● **Assignment**:
Exactly reproduce the lines from the top of the entries below through the line containing "separatorThickness : Q;", with both ends included.

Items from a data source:
╔══

(** * Tab: the orchestrator of a pane tree (src/cascadia/TerminalApp/Tab.cpp)

    A shallow embedding of [Tab.cpp].  The Tab's methods are translated from
    the source into a small state-and-error monad.  The [Pane] class the Tab
    delegates to is not among the sources: the operations of the pane tree are
    modelled from the specification (sections 3 and 4) and from the comments of
    [Tab.cpp] that describe them, and every such definition says so. *)

From Stdlib Require Import List String Bool ZArith QArith Lia.
Import ListNotations.

Local Open Scope Q_scope.

(** ** Opaque collaborators *)

(** [GUID]: the profile identifier, an opaque comparison key. *)
Definition GUID := nat.

(** [TermControl]: a handle on a hosted terminal control.  The control itself
    (rendering, I/O, title) lives outside the Tab. *)
Definition TermControl := nat.

Definition hstring := string.

(** [TerminalSettings]: opaque. *)
Definition TerminalSettings := nat.

(** The axis of a split.  A [Vertical] split places its children side by side
    (it divides the width), a [Horizontal] one stacks them. *)
Inductive SplitState := Vertical | Horizontal.

(** [winrt::TerminalApp::Direction]. *)
Inductive Direction := Up | Down | Left | Right.

(** [winrt::Windows::Foundation::Size], over the rationals. *)
Record Size := { Width : Q; Height : Q }.

Record Rect := { X : Q; Y : Q; W : Q; H : Q }.

(** Modelled from the spec: the constants the layout takes from configuration
    (sections 3, 4.2 and 6 name them and give no values): the minimum size per
    axis, the separator thickness, the bounds a ratio is clamped to, the
    increment by which a separator moves, and the rectangle a new tree is laid
    out in before the first resize. *)
Record Config := {
  minimumWidth : Q;
  minimumHeight : Q;
  separatorThickness : Q;
  minimumRatio : Q;
  maximumRatio : Q;
  ratioIncrement : Q;
  initialSize : Size
}.

Definition SplitState_eqb (a b : SplitState) : bool :=
  match a, b with
  | Vertical, Vertical | Horizontal, Horizontal => true
  | _, _ => false
  end.

Definition option_nat_eqb (a : option nat) (b : nat) : bool :=
  match a with
  | Some x => Nat.eqb x b
  | None => false
  end.

(** ** The pane tree *)

(** The [Pane] class (Pane.h, Pane.cpp) is missing from the sources: this
    module is modelled from the spec throughout.  Definitions that stand for
    an operation of the class or of the spec say which; the others are their
    helpers. *)
Module Pane.

(** Modelled from the spec: the [Pane] class (Pane.h, Pane.cpp) is missing.
    Section 3: a pane is a Leaf (content handle, profile identifier, the
    boolean "is last focused") or a Split (axis, ratio, exactly two owned
    children). *)
Inductive t : Type :=
| Leaf (control : TermControl) (profile : GUID) (lastFocused : bool)
| Split (axis : SplitState) (ratio : Q) (first second : t).

(** A node is addressed by the walk from the root: [false] enters the first
    child, [true] the second. *)
Definition Path := list bool.

(** Leaves in the fixed traversal order: first child before second. *)
Fixpoint leaves (p : t) : list (TermControl * GUID) :=
  match p with
  | Leaf c g _ => [(c, g)]
  | Split _ _ a b => leaves a ++ leaves b
  end.

(** The ratios of the splits, in prefix order. *)
Fixpoint ratios (p : t) : list Q :=
  match p with
  | Leaf _ _ _ => []
  | Split _ r a b => r :: ratios a ++ ratios b
  end.

Fixpoint hasFocusedLeaf (p : t) : bool :=
  match p with
  | Leaf _ _ f => f
  | Split _ _ a b => hasFocusedLeaf a || hasFocusedLeaf b
  end.

(** Modelled from the spec: [Pane::GetFocusedPane] is missing.  Section 4.1,
    FindFocusedLeaf: the Leaf marked last-focused, or none when no mark
    exists.  The leaf is returned as its address; the traversal order makes
    the answer definite. *)
Fixpoint GetFocusedPane (p : t) : option Path :=
  match p with
  | Leaf _ _ f => if f then Some [] else None
  | Split _ _ a b =>
      match GetFocusedPane a with
      | Some q => Some (false :: q)
      | None =>
          match GetFocusedPane b with
          | Some q => Some (true :: q)
          | None => None
          end
      end
  end.

(** Modelled from the spec: [Pane::GetFocusedTerminalControl] is missing.
    Tab.cpp l.37-47: nullptr if no children were marked [_lastFocused], else
    the TermControl that was last focused. *)
Fixpoint GetFocusedTerminalControl (p : t) : option TermControl :=
  match p with
  | Leaf c _ f => if f then Some c else None
  | Split _ _ a b =>
      match GetFocusedTerminalControl a with
      | Some c => Some c
      | None => GetFocusedTerminalControl b
      end
  end.

(** Modelled from the spec: [Pane::GetFocusedProfile] is missing.  Tab.cpp
    l.89-97: nullopt if no children were the last control to be focused, else
    the GUID of the profile of that control. *)
Fixpoint GetFocusedProfile (p : t) : option GUID :=
  match p with
  | Leaf _ g f => if f then Some g else None
  | Split _ _ a b =>
      match GetFocusedProfile a with
      | Some g => Some g
      | None => GetFocusedProfile b
      end
  end.

(** Modelled from the spec: [Pane::UpdateFocus] is missing.  Tab.cpp
    l.132-140: a control under this tab that is focused is marked as the last
    focused; if there are no focused panes, there is no last focused control
    afterwards.  [uiFocus] is the control that owns the keyboard focus. *)
Fixpoint UpdateFocus (uiFocus : option TermControl) (p : t) : t :=
  match p with
  | Leaf c g _ => Leaf c g (option_nat_eqb uiFocus c)
  | Split ax r a b => Split ax r (UpdateFocus uiFocus a) (UpdateFocus uiFocus b)
  end.

(** The controls of the leaves whose profile is [profile]: the ones
    [UpdateSettings] reaches (section 4.4). *)
Fixpoint controlsOfProfile (profile : GUID) (p : t) : list TermControl :=
  match p with
  | Leaf c g _ => if Nat.eqb g profile then [c] else []
  | Split _ _ a b => controlsOfProfile profile a ++ controlsOfProfile profile b
  end.

(** *** Layout (section 4.2) *)

Definition Qlt_bool (a b : Q) : bool := negb (Qle_bool b a).

Definition Qmin' (a b : Q) : Q := if Qle_bool a b then a else b.
Definition Qmax' (a b : Q) : Q := if Qle_bool a b then b else a.

Definition extent (ax : SplitState) (r : Rect) : Q :=
  match ax with
  | Vertical => W r
  | Horizontal => H r
  end.

(** Modelled from the spec: section 4.2, ComputeLayout.  A Split divides its
    rectangle along its axis: the separator thickness is removed from the
    extent, the first child gets [ratio * extent], the second the
    remainder. *)
Definition childRects (sep : Q) (ax : SplitState) (ratio : Q) (r : Rect)
  : Rect * Rect :=
  let avail := extent ax r - sep in
  let e1 := ratio * avail in
  let e2 := avail - e1 in
  match ax with
  | Vertical =>
      ({| X := X r; Y := Y r; W := e1; H := H r |},
       {| X := X r + e1 + sep; Y := Y r; W := e2; H := H r |})
  | Horizontal =>
      ({| X := X r; Y := Y r; W := W r; H := e1 |},
       {| X := X r; Y := Y r + e1 + sep; W := W r; H := e2 |})
  end.

(** Modelled from the spec: section 4.2, ComputeLayout, restricted to the
    leaves: each leaf's address with its rectangle, in traversal order. *)
Fixpoint ComputeLayout (sep : Q) (p : t) (r : Rect) : list (Path * Rect) :=
  match p with
  | Leaf _ _ _ => [([], r)]
  | Split ax ratio a b =>
      let rs := childRects sep ax ratio r in
      map (fun e => (false :: fst e, snd e)) (ComputeLayout sep a (fst rs))
      ++ map (fun e => (true :: fst e, snd e)) (ComputeLayout sep b (snd rs))
  end.

(** The rectangle of the node at [path], by the same division. *)
Fixpoint rectAt (sep : Q) (path : Path) (p : t) (r : Rect) : option Rect :=
  match path, p with
  | [], _ => Some r
  | b :: rest, Split ax ratio a c =>
      let rs := childRects sep ax ratio r in
      if b then rectAt sep rest c (snd rs) else rectAt sep rest a (fst rs)
  | _ :: _, Leaf _ _ _ => None
  end.

Definition minimumExtent (cfg : Config) (ax : SplitState) : Q :=
  match ax with
  | Vertical => minimumWidth cfg
  | Horizontal => minimumHeight cfg
  end.

(** Modelled from the spec: section 4.1, CanSplit, and the scenario of
    section 8: a rectangle can host two children meeting the minimum iff its
    extent on the axis is at least [2 * minimum + separatorThickness]. *)
Definition fits (cfg : Config) (ax : SplitState) (r : Rect) : bool :=
  Qle_bool (2 * minimumExtent cfg ax + separatorThickness cfg) (extent ax r).
(** * Carpool Connect: booking, listing, routing, health and validation

    A shallow embedding of the request handlers of the carpool application
    (routes/index.js, routes/api.js, utils/api.js, utils/helpers.js,
    utils/validators.js, utils/auth.js) and the properties of its booking
    workflow, trip listing and trip page, fallback routing and geocoding,
    health endpoints, and input validation.

    Conventions used throughout:
    - the relational store (Supabase/PostgREST) is an explicit value of type
      [DB]; every query of a handler is a function on it that returns the
      PostgREST pair [{ data, error }];
    - the two constraints of the schema that the booking workflow runs into
      are part of the store: the unique (trip, passenger) pair of a booking
      and the positive seat count of a trip; a statement that would break
      one is refused and changes nothing;
    - a store call can also fail for reasons outside the program (network,
      row level security): each handler gets a record of faults saying, call
      by call, whether the store answers with an error instead of executing
      the call;
    - handlers are written in a small state-and-early-return monad: the state
      is the store together with the trace of issued store calls and
      [console.error] lines, [reply] is [return res.redirect(...)], and
      [throw] is a JavaScript exception caught by the handler's [try/catch]. *)

From Stdlib Require Import ZArith List String Ascii Bool Lia.
From Stdlib Require QArith DecimalString.
From Stdlib Require Reals Lra Machin.
From Stdlib Require Permutation.
Import ListNotations.

Set Implicit Arguments.

(* ====================================================================== *)
(** ** JavaScript primitives shared by the handlers *)
(* ====================================================================== *)

Module JS.

Local Open Scope Z_scope.
Local Open Scope string_scope.

(** Truthiness of a value that is either [undefined]/[null] or a string. *)
Definition truthy (v : option string) : bool :=
  match v with
  | Some s => negb (s =? "")
  | None => false
  end.

(** [v || d] for a possibly missing string [v] and a string default. *)
Definition or_else (v : option string) (d : string) : string :=
  match v with
  | Some s => if s =? "" then d else s
  | None => d
  end.

(** [v || null] *)
Definition or_null (v : option string) : option string :=
  if truthy v then v else None.

(** Strings are sequences of bytes here.  On a string of ASCII characters
    the bytes are the UTF-16 units of the JavaScript string: [length]
    counts the same, and the white space of [\s] and [trim] is [is_space]
    below.  Beyond ASCII the two differ (a character takes several bytes,
    and [\s] and [trim] know white space such as U+00A0), so what is stated
    about lengths and white space is stated for [ascii_only] strings. *)
Definition ascii_only (s : string) : bool :=
  forallb (fun c => (nat_of_ascii c <? 128)%nat) (list_ascii_of_string s).

(** White space skipped by [trim], [parseInt] and [parseFloat], and matched
    by [\s]: the ASCII part of the ECMAScript set. *)
Definition is_space (c : ascii) : bool :=
  match nat_of_ascii c with
  | 9 | 10 | 11 | 12 | 13 | 32 => true
  | _ => false
  end%nat.

Fixpoint trimStart (s : string) : string :=
  match s with
  | String c r => if is_space c then trimStart r else s
  | EmptyString => EmptyString
  end.

Fixpoint trimEnd (s : string) : string :=
  match s with
  | String c r =>
      let r' := trimEnd r in
      if is_space c && (r' =? "") then "" else String c r'
  | EmptyString => EmptyString
  end.
(** ** What the declaration pass records and reports *)

Lemma declare_line_lookup d i l st n :
  eval (declare_line d (i, l)) st !! n
  = match d !! n with
    | Some f => Some f
    | None => if declares_name n l then Some i else None
    end.
Proof.
  unfold declare_line, declares_name. cbn [fst snd].
  destruct (classify (strip l)) as [v|v|].
  - destruct (d !! v) as [f|] eqn:Ev.
    + unfold eval. rewrite bind_run. cbn [fst ret]. unfold ret. cbn [fst].
      destruct (d !! n) eqn:En; [reflexivity|].
      rewrite bool_decide_eq_false_2; [reflexivity|congruence].
    + unfold eval, ret. cbn [fst].
      destruct (decide (v = n)) as [->|Hne].
      * rewrite lookup_insert_eq, Ev, bool_decide_eq_true_2; reflexivity.
      * rewrite lookup_insert_ne by exact Hne.
        rewrite bool_decide_eq_false_2 by exact Hne.
        destruct (d !! n); reflexivity.
  - destruct (d !! v) as [f|] eqn:Ev.
    + unfold eval, ret. cbn [fst].
      destruct (d !! n) eqn:En; [reflexivity|].
      rewrite bool_decide_eq_false_2; [reflexivity|congruence].
    + unfold eval, ret. cbn [fst].
      destruct (decide (v = n)) as [->|Hne].
      * rewrite lookup_insert_eq, Ev, bool_decide_eq_true_2; reflexivity.
      * rewrite lookup_insert_ne by exact Hne.
        rewrite bool_decide_eq_false_2 by exact Hne.
        destruct (d !! n); reflexivity.
  - unfold eval, ret. cbn [fst]. destruct (d !! n); reflexivity.
Qed.

Lemma declare_from_lookup lines :
  forall i d st n,
    eval (declare_from i lines d) st !! n
    = match d !! n with
      | Some f => Some f
      | None => first_declaring_from i n lines
      end.
Proof.
  induction lines as [|l lines IH]; intros i d st n.
  - unfold declare_from, eval, ret. simpl. destruct (d !! n); reflexivity.
  - unfold eval. rewrite declare_from_cons.
    change ((declare_from (S i) lines (eval (declare_line d (i, l)) st)
               (exec (declare_line d (i, l)) st)).1)
      with (eval (declare_from (S i) lines (eval (declare_line d (i, l)) st))
              (exec (declare_line d (i, l)) st)).
    rewrite IH, declare_line_lookup. cbn [first_declaring_from].
    destruct (d !! n); [reflexivity|].
    destruct (declares_name n l); reflexivity.
Qed.

(** X7.  After the declaration pass the dictionary holds, for every name,
    the number of the first line that declares it, by a [var] declaration or by
    a plain assignment, and nothing for a name that no line declares. *)
Theorem dictionary_holds_first_line (lines : list str) (n : str) :
  eval (declare_scan lines) init !! n = first_declaring_from 1 n lines.
Proof.
  unfold declare_scan, enumerate1.
  change (for_fold (enumerate_from 1 lines) declare_line ∅)
    with (declare_from 1 lines ∅).
  rewrite declare_from_lookup, lookup_empty. reflexivity.
Qed.

Lemma first_declaring_app n l1 l2 i :
  first_declaring_from i n (l1 ++ l2)
  = match first_declaring_from i n l1 with
    | Some f => Some f
    | None => first_declaring_from (i + length l1) n l2
    end.
Proof.
  revert i. induction l1 as [|l l1 IH]; intros i; simpl.
  - rewrite Nat.add_0_r. reflexivity.
  - destruct (declares_name n l); [reflexivity|].
    rewrite IH. replace (S i + length l1) with (i + S (length l1)) by lia. reflexivity.
Qed.

Lemma first_declaring_bound n lines i f :
  first_declaring_from i n lines = Some f -> i <= f < i + length lines.
Proof.
  revert i. induction lines as [|l lines IH]; intros i; simpl; [discriminate|].
  destruct (declares_name n l).
  - intros [= <-]. lia.
  - intros H. apply IH in H. lia.
Qed.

╚══

● **Exercise output**:
(** * Tab: the orchestrator of a pane tree (src/cascadia/TerminalApp/Tab.cpp)

    A shallow embedding of [Tab.cpp].  The Tab's methods are translated from
    the source into a small state-and-error monad.  The [Pane] class the Tab
    delegates to is not among the sources: the operations of the pane tree are
    modelled from the specification (sections 3 and 4) and from the comments of
    [Tab.cpp] that describe them, and every such definition says so. *)

From Stdlib Require Import List String Bool ZArith QArith Lia.
Import ListNotations.

Local Open Scope Q_scope.

(** ** Opaque collaborators *)

(** [GUID]: the profile identifier, an opaque comparison key. *)
Definition GUID := nat.

(** [TermControl]: a handle on a hosted terminal control.  The control itself
    (rendering, I/O, title) lives outside the Tab. *)
Definition TermControl := nat.

Definition hstring := string.

(** [TerminalSettings]: opaque. *)
Definition TerminalSettings := nat.

(** The axis of a split.  A [Vertical] split places its children side by side
    (it divides the width), a [Horizontal] one stacks them. *)
Inductive SplitState := Vertical | Horizontal.

(** [winrt::TerminalApp::Direction]. *)
Inductive Direction := Up | Down | Left | Right.

(** [winrt::Windows::Foundation::Size], over the rationals. *)
Record Size := { Width : Q; Height : Q }.

Record Rect := { X : Q; Y : Q; W : Q; H : Q }.

(** Modelled from the spec: the constants the layout takes from configuration
    (sections 3, 4.2 and 6 name them and give no values): the minimum size per
    axis, the separator thickness, the bounds a ratio is clamped to, the
    increment by which a separator moves, and the rectangle a new tree is laid
    out in before the first resize. *)
Record Config := {
  minimumWidth : Q;
  minimumHeight : Q;
  separatorThickness : Q;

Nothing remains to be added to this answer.